Executive Summary
- "Green Tree" is real but mischaracterized: Google DeepMind's "green tree" is an anonymized leaderboard entry on the Forecasting Research Institute's ForecastBench — not a standalone branded system — and the March 15, 2026 parity date cited in popular coverage appears to conflate a dataset-question milestone with overall benchmark parity.
- Current ForecastBench standings (May 30, 2026): The Superforecaster Median holds an overall Brier Index of 70.2; green tree sits at 67.8 — a gap of 2.4 index points, placing AI firmly at #2 overall but not at parity.
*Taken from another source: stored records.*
(** The effect on [search], run after a render in which [search] changed:
    the query for which the 350 ms timer is armed is returned, if any. *)
Definition searchEffect (st : AppState) : AppState * option string :=
  let q := Str.trim (Js.toString (JStr (search st) || JStr "")%js) in
  if (String.length q <? 2)%nat then
    let st := setServerSearchActive false st in
    (abort (searchAbortRef st) st, None)
  else (st, Some q).

(** The timer callback, up to its [await]. *)
Definition searchTimer_begin (st : AppState) : AppState * nat :=
  let st := abort (searchAbortRef st) st in
  newSearchController st.

(** The timer callback, from the moment [await searchNotes(...)] settles. *)
Definition searchTimer_settle (r : Result (list JsVal)) (st : AppState) : AppState :=
  match r with
  | Ok results =>
      let st := setNotes results st in
      setServerSearchActive true st
  | Throw e =>
      if String.eqb (err_name e) "AbortError" then st
      else setServerSearchActive false st
  end.

(** A timer callback that no other event interleaves with. *)
Definition searchTimer (env : Env) (net : Net) (q : string) (st : AppState)
    (log : list Request) : AppState * list Request :=
  let '(st, controller) := searchTimer_begin st in
  let '(r, log) := searchNotes env net (JStr q) (Some controller) log in
  (searchTimer_settle r st, log).

(** [onChange={(e) => setSearch(e.target.value)}], with the effect that the
    new render runs. *)
Definition onSearchChange (value : string) (st : AppState) : AppState * option string :=
  searchEffect (setSearch value st).

(** ** Specification-side definitions *)

(** A value that [normalizeNote] keeps: an object (or array), not [null]. *)
Definition is_object (v : JsVal) : bool := Js.truthy v && Js.typeof_object v.

(** The first of the properties [keys] of [raw], in that order, whose value
    is neither [null] nor [undefined]; [dflt] when there is none. *)
Fixpoint first_non_nullish (raw : JsVal) (keys : list string) (dflt : JsVal) : JsVal :=
  match keys with
  | [] => dflt
  | k :: ks =>
      if Js.nullish (Js.get raw k) then first_non_nullish raw ks dflt
      else Js.get raw k
  end.

(** A Note whose [id] is present and whose [title] and [content] are
    strings. *)
Definition string_fields (n : JsVal) : Prop :=
  exists m t c, n = JObj m /\ m !! "title" = Some (JStr t)
                /\ m !! "content" = Some (JStr c) /\ is_Some (m !! "id").

(** A Note with [id], [title] and [content] present, [id] possibly [null],
    [title] and [content] neither [null] nor [undefined]. *)
Definition canonical_note (n : JsVal) : Prop :=
  exists m i t c,
    n = JObj m
    /\ m !! "content" = Some c /\ m !! "title" = Some t /\ m !! "id" = Some i
    /\ i ≠ JUndefined /\ Js.nullish t = false /\ Js.nullish c = false.

Definition both_bodies : JsVal :=
  JObj (<["id" := JNull]> (<["_id" := JNum 7]> (<["uuid" := JStr "u-1"]>
       (<["content" := JStr "kept"]> (<["body" := JStr "dropped"]> ∅))))).

Definition mongo_note : gmap string JsVal :=
  <["_id" := JStr "65f0"]> (<["title" := JStr "Milk"]> ∅).

Definition numeric_title : JsVal := JObj (<["title" := JNum 42]> ∅).

(** The request that [requestJson] hands to [fetch]. *)
Definition request_of (env : Env) (path : string) (options : RequestInit)
    (signal : option nat) : Request :=
  {| req_url := getApiBaseUrl env ++ path;
     req_method := init_method options;
     req_headers :=
       default ∅ (init_headers options)
       ∪ (if str_truthy (default "" (init_body options))
          then {[ "Content-Type" := "application/json" ]} else ∅)
       ∪ {[ "Accept" := "application/json" ]};
     req_body := init_body options;
     req_signal := signal |}.

(** [contentType.includes("application/json")] *)
Definition isJson (res : Response) : bool :=
  Str.includes (default "" (res_content_type res)) "application/json".

Definition generic_message (res : Response) : string :=
  "Request failed (" ++ pretty (res_status res) ++ ")".


(** The message of the error raised for a response that is not ok, as the
    code chooses it: for a JSON response, the [detail] field of the body
    when it is truthy, else its [message] field when it is truthy, else the
    generic message; for any other response, the raw text when it is not
    empty, else the generic message. *)
Definition error_message (res : Response) : string :=
  if isJson res then
    match res_json res with
    | Fulfilled data =>
        if Js.truthy (Js.get data "detail") then Js.toString (Js.get data "detail")
        else if Js.truthy (Js.get data "message") then Js.toString (Js.get data "message")
        else generic_message res
    | Rejected _ => generic_message res
    end
  else
    match res_text res with
    | Fulfilled text => if str_truthy text then text else generic_message res
    | Rejected _ => generic_message res
    end.

(** What [requestJson] returns for a response that is ok. *)
Definition payload (res : Response) : Result JsVal :=
  if res_status res =? 204 then Ok JNull
  else if isJson res then
    match res_json res with
    | Fulfilled data => Ok data
    | Rejected r => Throw (thrown r)
    end
  else
    match res_text res with
    | Fulfilled text => Ok (JStr text)
    | Rejected r => Throw (thrown r)
    end.


Definition json_200 (body : JsVal) : Response :=
  {| res_status := 200; res_content_type := Some "application/json; charset=utf-8";
     res_json := Fulfilled body; res_text := Fulfilled "" |}.

Definition no_env : Env :=
  {| REACT_APP_API_BASE := None; REACT_APP_BACKEND_URL := None |}.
- Parity is contested and overstated: On the overall leaderboard, superforecasters retain a statistically meaningful lead. On the "dataset questions" sub-category, AI has reached or exceeded human performance; on the harder "market questions," superforecasters are nearly 50% more accurate than the best AI entry.
- Methodological caveats are substantial: ForecastBench's human baseline is frozen at 2024, allows multiple AI submission attempts, and covers only binary yes/no questions — all factors that may flatter AI performance relative to real-world operational forecasting.
- Practical implications are directionally real but unquantified: Finance, insurance, and governance applications are actively discussed, but no peer-reviewed study has yet published granular deployment figures or economic impact estimates tied specifically to the ForecastBench parity milestone.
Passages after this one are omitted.